- Directed by: Edward Bernds
- Written by: Edward Bernds
- Produced by: Hugh McCollum
- Starring: Moe Howard Larry Fine Shemp Howard Christine McIntyre Vernon Dent Philip Van Zandt Jock Mahoney Harold Brauer
- Cinematography: Allen G. Siegler
- Edited by: Henry DeMond
- Production company: Columbia Pictures
- Distributed by: Columbia Pictures
- Release date: March 4, 1948;
- Running time: 18:17
- Country: United States
- Language: English

= Squareheads of the Round Table =

1948 American short film by Edward Bernds

Squareheads of the Round Table is a 1948 short subject directed by Edward Bernds starring American slapstick comedy team The Three Stooges (Moe Howard, Larry Fine and Shemp Howard). It is the 106th entry in the series released by Columbia Pictures starring the comedians, who released 190 shorts for the studio between 1934 and 1959.

==Plot==
The Stooges are troubadours during the Middle Ages amidst the era of King Arthur Pendragon's reign. The narrative unfolds wherein nefarious Black Prince harbors aspirations of union with Princess Elaine. However, the princess's affections lie with Cedric, the humble blacksmith. The intervention of the Stooges is pivotal, as they endeavor to advocate for Cedric's cause through the medium of music, specifically performing the sextet excerpted from Gaetano Donizetti's opera Lucia di Lammermoor.
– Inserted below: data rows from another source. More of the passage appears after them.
Lemma durable_snapshot st st' cursor z sn b f v :
  at_end cursor st → cursor_value cursor = Ok z → repr sn b → to_value sn = Ok v →
  reactive_collection_snapshot_frame kind z v = Ok f →
  sok st' → sview st' = Some f → lview st' = lview st → durable st' b.
Proof.
  intros Hend Hz Hsn Hv Hf Hok Hs Hl. split; [done|]. unfold reactive_collection_snapshot_frame in Hf.
  destruct (assert_reactive_collection_snapshot_frame _) as [[]|] eqn:Ha; [|done]. injection Hf as <-.
  exists cursor, b, []. unfold snapshot_part, unread, at_end in *. rewrite Hs, Hl. split_and!.
  - done.
  - done.
  - done.
  - exists sn. split; [|done]. by apply persisted_stored.
  - destruct Hend as [->|Hend]; [by left|right; lia].
  - destruct log; [|constructor]. destruct Hend as [|Hend]; [done|]. rewrite Hend, drop_all. constructor.
  - constructor.
Qed.

(** ** The sidecar *)

Notation Side := (Sidecar St (list X)).
Implicit Types s : Side.

(** The stores and the queue: the queue holds [mid], the changes from the durable
    content [bd] to [bm]. *)
Definition queue_inv (mid : list C) (bd bm : B) s : Prop :=
  durable (store s) bd ∧ replay R bd mid bm ∧ Forall2 encodes mid (pending_changes s) ∧
  at_end (cursor_cell (counters s)) (store s) ∧ (∃ z, cursor_value (cursor_cell (counters s)) = Ok z) ∧
  (log = None → mid = [] ∧ pending_changes s = []).

(** Entries in the log and in the queue, and [n] to come. *)
Definition side_room (n : nat) s : Prop :=
  (Z.of_nat (length (lview (store s)) + length (pending_changes s) + n) < 2 ^ 63)%Z.

(** What a write of the queue leaves alone. *)
Definition same_core s s' : Prop :=
  mirror s' = mirror s ∧ flags s' = flags s ∧
  length (lview (store s')) + length (pending_changes s') = length (lview (store s)) + length (pending_changes s).

Lemma queue_inv_ext mid bd bm s s' :
  store s' = store s → pending_changes s' = pending_changes s → cursor_cell (counters s') = cursor_cell (counters s) →
  queue_inv mid bd bm s → queue_inv mid bd bm s'.
Proof. unfold queue_inv. by intros -> -> ->. Qed.

(** The queue after a write that stopped before the changes [m2]. *)
Definition drained (mid : list C) (bd bm : B) s (r : StorageResult unit) s' : Prop :=
  ∃ m1 m2 bd', mid = m1 ++ m2 ∧ replay R bd m1 bd' ∧ queue_inv m2 bd' bm s' ∧ same_core s s' ∧
    (r = Ok tt → m2 = []).

Lemma drain_frames_spec l mid : ∀ bd bm s n,
  log = Some l → queue_inv mid bd bm s → side_room n s →
  total (drain_frames kind l (pending_changes s)) s (drained mid bd bm s).
Proof.
  induction mid as [|c mid IH]; intros bd bm s n Hlog Hq Hroom;
    pose proof Hq as (Hd & Hr & Hf & Hend & [z Hz] & _).
  - apply Forall2_nil_inv_l in Hf as Hnil. rewrite Hnil. simpl. exists [], [], bd.
    split_and!; [done|constructor|done|by split_and!|done].
  - apply Forall2_cons_inv_l in Hf as (f & frames & He & Hf & Heq). rewrite Heq. simpl.
    inversion Hr as [|? ? b1 ? ? Hrc Hrest]; subst. unfold side_room in Hroom. rewrite Heq in Hroom. simpl in Hroom.
    destruct (stores_append l f (store s) (proj1 Hd) Hlog) as (r & st' & Ha & Hok' & Hs & Hres); [unfold u64_bound; lia|].
    assert (log ≠ None) as Hsome by congruence.
    destruct r as [entry|e].
    + destruct Hres as [Hseq Hl].
      unfold total. erewrite mrbind_step by (unfold on_store, zoom; rewrite Ha; reflexivity).
      unfold bind, set_counters, set_cursor, set_facts, set_pending, modify, gets. simpl. rewrite Heq. simpl.
      match goal with |- match drain_frames _ _ _ ?s1 with _ => _ end =>
        set (s2 := s1); assert (queue_inv mid b1 bm s2) as Hq2 end.
      { unfold queue_inv, s2. simpl. split_and!.
        - by eapply durable_append.
        - done.
        - done.
        - by eapply at_end_append.
        - apply (cursor_value_small (Some (seq_ entry)) (length (lview st'))); [|rewrite Hl, length_app; simpl; lia].
          rewrite Hl, length_app, Hseq. simpl. lia.
        - done. }
      specialize (IH b1 bm s2 n Hlog Hq2).
      assert (side_room n s2) as Hroom2.
      { unfold side_room, s2. simpl. rewrite Hl, length_app. simpl. lia. }
      specialize (IH Hroom2). unfold total in IH. change frames with (pending_changes s2).
      destruct (drain_frames kind l (pending_changes s2) s2) as [r s'|p s'|]; [|done..].
      destruct IH as (m1 & m2 & bd' & -> & Hr1 & Hq' & (Hm' & Hfl' & Hlen') & Hok).
      exists (c :: m1), m2, bd'. split_and!; [done|by econstructor|done| |done].
      unfold same_core. rewrite Hm', Hfl', Hlen', Heq. unfold s2. simpl. rewrite Hl, length_app. simpl.
      split_and!; [done..|lia].
    + unfold total. erewrite mrbind_err by (unfold on_store, zoom; rewrite Ha; reflexivity).
      exists [], (c :: mid), bd. split_and!; [done|constructor| | |done].
      * split_and!; simpl; [by eapply durable_same|done| |  |by exists z|done].
        -- rewrite Heq. by constructor.
        -- unfold at_end in *. by rewrite Hres.
      * split_and!; [done..|]. simpl. by rewrite Hres.
Qed.
Lemma drain_spec mid bd bm s n :
  queue_inv mid bd bm s → side_room n s →
  total (drain_pending_changes kind log) s (drained mid bd bm s).
Proof.
  intros Hq Hroom. assert (log = None ∨ ∃ l, log = Some l) as [Hlog|[l Hlog]] by (destruct log; eauto).
  - assert (drain_pending_changes kind log s = (set_pending (λ _, []) ;;; ret (Ok tt)) s) as Heq by by rewrite Hlog.
    unfold total. rewrite Heq. destruct Hq as (Hd & Hr & Hf & Hend & Hz & Hnone). destruct (Hnone Hlog) as [-> Hpend].
    exists [], [], bd. split_and!; simpl; try done; [apply replay_nil|split_and!; simpl; [done|done|by rewrite Hpend]].
  - assert (drain_pending_changes kind log s = drain_frames kind l (pending_changes s) s) as Heq by by rewrite Hlog.
    unfold total. rewrite Heq. by apply (drain_frames_spec l mid bd bm s n).
Qed.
Following a daring escape from confinement within the dungeon, where the King has sentenced them to face decapitation, Moe overhears a clandestine dialogue between the Black Prince and an accomplice. This exchange reveals a treacherous plot to assassinate the King subsequent to his nuptials with Princess Elaine, with the ulterior motive of securing the throne for the Black Prince. Through a display of diversionary antics, the trio engages in an armored dance choreographed to the strains of Stephen Foster's composition "Old Folks at Home", successfully disrupt the unfolding scheme, thereby affording Elaine the opportunity to liberate Cedric from captivity. The King ultimately apprehends the Black Prince and his confederate, thereby thwarting their machinations. Princess Elaine is consequently granted permission to unite in matrimony with Cedric.

==Cast==
===Credited===
- Shemp Howard as Shemp
- Larry Fine as Larry
- Moe Howard as Moe
- Christine McIntyre as Princess Elaine
- Jock Mahoney as Cedric the Blacksmith
- Philip Van Zandt as Black Prince
- Vernon Dent as King Arthur

===Uncredited===
- Harold Brauer as Sir Satchel
- Joe Palma as Guard
- Robert Stevens as Guard
- Joe Garcio as Headsman
- Douglas Coppin as King's Personal Guard
- Judy Malcolm as Woman in King's Entourage

==Production notes==
Squareheads of the Round Table was the ninth Stooge film released but the third one filmed after Shemp rejoined the comedy team. Filming occurred on December 9–12, 1946, but was withheld from release until March 1948, approximately 15 months later. It was filmed approximately five months after the last entry, Out West (1947), was filmed.

Squareheads of the Round Table was remade in 1954 as Knutzy Knights, using ample stock footage. Like Fiddlers Three and The Hot Scots, Squareheads of the Round Table was filmed on the existing set of the feature film The Bandit of Sherwood Forest.

==Quotes==

- King Arthur: "My daughter marry a ‘smith?!"
- Shemp: "Take it easy, King; millions of women marry Smiths every year!"